> [TASK STATEMENT]: Only the lines below starting at the one that contains "before uses, and" and ending at the one that contains "apply (evaluate_pure_correct counter" are to be reproduced, exactly and with both ends kept.

Collected data
▼

(* ===== verification/Btor2Correct.v ===== *)
(** The evaluation of a BTOR2 design, one step of it, and the sort check.

    [evaluate_pure_correct]: the walk with the concrete backend computes the
    reference values of [Btor2Spec]; [simulate_one_step_correct]: a step returns
    the next value of every register; the departures are what the sort check and
    the step do that their comments do not say. *)
From S2P Require Import Prelude Bitvec Btor2 Btor2Spec.
From Stdlib Require Import NArith.
Import Bv (Bv, Small, Wide).
Local Open Scope N_scope.

(** ** A parser of literals *)

(** Binary literals alone. *)
#[export] Instance binary_parser : RadixParser.
Proof.
  refine {| parse_bytes s r := if (r =? 2) && negb (String.eqb s "") && binary_digits s then Some (binary_value 0 s) else None |}.
  intros s Hs Hb. apply String.eqb_neq in Hs. by rewrite Hs, Hb.
Defined.

(** ** Evaluation *)

(** The walk of [evaluate_pure]. *)
Lemma evaluate_pure_stores `{!RadixParser} f leaves vals (e : Env) :
  fits leaves → stores leaves e → design_values f leaves = Some vals → rotations_fit f leaves = true →
  ∃ e', evaluate_pure f e false = Some (Ok tt, e') ∧ stores vals e' ∧ fits vals.
Proof.
  intros Hfits Hleaves Hvals Hrot.
  pose (b := {| env := e; honors_init := false; uf_wrapped_nids := None; rep := UfZero |}).
  assert (Hrel : related env_get is_bv plain leaves b).
  { split_and!; [done|done|]. intros n w v Hv. exists (mk w v). split; [by apply Hleaves|done]. }
  pose proof (walk_design_implements env_get is_bv plain True rotation_fits f leaves vals b Hrel Hvals Hrot) as Hw.
  unfold evaluate_pure, evaluate_pure_with_uf, evaluate_pure_with_uf_rep. fold b.
  destruct (walk_design f b) as [[[[]|[]] b']|]; cbn [walked] in Hw; try (exfalso; by apply Hw).
  eexists. split; [done|]. destruct Hw as (_ & Hf & Hh). split; [|done]. intros n w v Hv.
  by destruct (Hh n w v Hv) as (x & Hx & ->).
Qed.

(** The pure evaluation of a design computes the value of every node.  When
    the sources are bound and the lines respect the sort rules, with definitions
    before uses, and the amounts of rotations fit, [evaluate_pure] neither fails nor panics and binds every node to
    the bit vector of its width that holds the value of the reference
    meaning. *)
Lemma evaluate_pure_correct `{!RadixParser} (f : Btor2File) (leaves vals : Values) (e : Env)
    (Hfits : fits leaves) (Hleaves : stores leaves e) (Hvals : design_values f leaves = Some vals)
    (Hrot : rotations_fit f leaves = true) :
  ∃ e', evaluate_pure f e false = Some (Ok tt, e') ∧ stores vals e'.
Proof.
  destruct (evaluate_pure_stores f leaves vals e Hfits Hleaves Hvals Hrot) as (e' & He & Hs & _). eauto.
Qed.

(** A counter: [next = enable ? count + 1 : count] on two bits. *)
Definition counter_lines : list Line :=
  map (λ '(n, nd), {| nid := n; node := nd; immediates := [] |})
    [(1, NSort (BitVec 1)); (2, NSort (BitVec 2)); (3, NInput 1 (Some "enable")); (4, NState 2 (Some "count"));
     (5, NOp 2 Inc [4] None); (6, NOp 2 Ite [3; 5; 4] None); (7, NNext 2 4 6); (8, NOp 1 Redand [-4] None)]%Z.
Definition counter : Btor2File :=
  {| lines := counter_lines; by_nid := list_to_map (imap (λ i l, (nid l, i)) counter_lines) |}.

Lemma evaluate_pure_correct_witness :
  let leaves := {[ 3%Z := (1, 1); 4%Z := (2, 3) ]} in
  match design_values counter leaves with
  | Some vals => vals !! 6%Z = Some (2, 0) ∧ vals !! 8%Z = Some (1, 0) ∧
    ∃ e', evaluate_pure counter ((λ v, mk v.1 v.2) <$> leaves) false = Some (Ok tt, e') ∧ stores vals e'
  | None => False
  end.
Proof.
  intros leaves. destruct (design_values counter leaves) as [vals|] eqn:Hv; [|by vm_compute in Hv].
  assert (Hvals : Some vals = design_values counter leaves) by done. vm_compute in Hvals. injection Hvals as Hvals.
  split; [by rewrite Hvals|]. split; [by rewrite Hvals|].
  apply (evaluate_pure_correct counter leaves vals); [| |done|by vm_compute].
  - intros n w v. unfold leaves. rewrite lookup_insert_Some, lookup_singleton_Some. by intros [[<- [= <- <-]]|[_ [<- [= <- <-]]]].
  - intros n w v H. rewrite lookup_fmap. by rewrite H.
Defined.

(** ** One step *)

(** Inserting the pairs of a list of distinct keys in any order. *)
Lemma foldl_insert_other {K A B} `{Countable K} (k : A → K) (g : A → B) (l : list A) (m : gmap K B) i :
  i ∉ k <$> l → foldl (λ m a, <[k a := g a]> m) m l !! i = m !! i.
Proof.
  revert m. induction l as [|b l IH]; intros m Hi; [done|]. rewrite fmap_cons, not_elem_of_cons in Hi.
  destruct Hi as [Hb Hi]. cbn [foldl]. rewrite IH by done. by apply lookup_insert_ne.
Qed.

Lemma foldl_insert_lookup {K A B} `{Countable K} (k : A → K) (g : A → B) (l : list A) (m : gmap K B) x :
  NoDup (k <$> l) → x ∈ l → foldl (λ m a, <[k a := g a]> m) m l !! k x = Some (g x).
Proof.
  revert m. induction l as [|a l IH]; intros m Hd Hx; [by apply not_elem_of_nil in Hx|].
  rewrite fmap_cons, NoDup_cons in Hd. destruct Hd as [Ha Hd]. cbn [foldl].
  apply elem_of_cons in Hx as [->|Hx]; [|by apply IH].
  rewrite foldl_insert_other by done. apply lookup_insert_eq.
Qed.

(** The value of a cell: the given one cut to the width, zero when missing. *)
Definition cell_value (values : gmap string N) (sm : StateMeta) : N * N :=
  (sm_width sm, default 0 (values !! sm_symbol sm) mod 2 ^ sm_width sm).
Definition leaf_values (f : Btor2File) (symbols : gmap Z string) (registers inputs : gmap string N) : Values :=
  list_to_map (((λ sm, (sm_nid sm, cell_value registers sm)) <$> state_metas f symbols) ++
               ((λ sm, (sm_nid sm, cell_value inputs sm)) <$> input_metas f symbols)).

(** A design whose cells have names and ids of their own, and [u128] values. *)
Record Named (f : Btor2File) (symbols : gmap Z string) (registers inputs : gmap string N) : Prop := {
  named_nids : NoDup (sm_nid <$> state_metas f symbols ++ input_metas f symbols);
  named_states : NoDup (sm_symbol <$> state_metas f symbols);
  named_inputs : NoDup (sm_symbol <$> input_metas f symbols);
  named_widths sm : sm ∈ state_metas f symbols ++ input_metas f symbols → sm_width sm < 2 ^ 32;
  named_registers s v : registers !! s = Some v → v < 2 ^ 128;
  named_values s v : inputs !! s = Some v → v < 2 ^ 128;
}.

▲

> [RESULT FOR THIS TASK]:
    before uses, and the amounts of rotations fit, [evaluate_pure] neither fails nor panics and binds every node to
    the bit vector of its width that holds the value of the reference
    meaning. *)
Lemma evaluate_pure_correct `{!RadixParser} (f : Btor2File) (leaves vals : Values) (e : Env)
    (Hfits : fits leaves) (Hleaves : stores leaves e) (Hvals : design_values f leaves = Some vals)
    (Hrot : rotations_fit f leaves = true) :
  ∃ e', evaluate_pure f e false = Some (Ok tt, e') ∧ stores vals e'.
Proof.
  destruct (evaluate_pure_stores f leaves vals e Hfits Hleaves Hvals Hrot) as (e' & He & Hs & _). eauto.
Qed.

(** A counter: [next = enable ? count + 1 : count] on two bits. *)
Definition counter_lines : list Line :=
  map (λ '(n, nd), {| nid := n; node := nd; immediates := [] |})
    [(1, NSort (BitVec 1)); (2, NSort (BitVec 2)); (3, NInput 1 (Some "enable")); (4, NState 2 (Some "count"));
     (5, NOp 2 Inc [4] None); (6, NOp 2 Ite [3; 5; 4] None); (7, NNext 2 4 6); (8, NOp 1 Redand [-4] None)]%Z.
Definition counter : Btor2File :=
  {| lines := counter_lines; by_nid := list_to_map (imap (λ i l, (nid l, i)) counter_lines) |}.

Lemma evaluate_pure_correct_witness :
  let leaves := {[ 3%Z := (1, 1); 4%Z := (2, 3) ]} in
  match design_values counter leaves with
  | Some vals => vals !! 6%Z = Some (2, 0) ∧ vals !! 8%Z = Some (1, 0) ∧
    ∃ e', evaluate_pure counter ((λ v, mk v.1 v.2) <$> leaves) false = Some (Ok tt, e') ∧ stores vals e'
  | None => False
  end.
Proof.
  intros leaves. destruct (design_values counter leaves) as [vals|] eqn:Hv; [|by vm_compute in Hv].
  assert (Hvals : Some vals = design_values counter leaves) by done. vm_compute in Hvals. injection Hvals as Hvals.
  split; [by rewrite Hvals|]. split; [by rewrite Hvals|].
  apply (evaluate_pure_correct counter leaves vals); [| |done|by vm_compute].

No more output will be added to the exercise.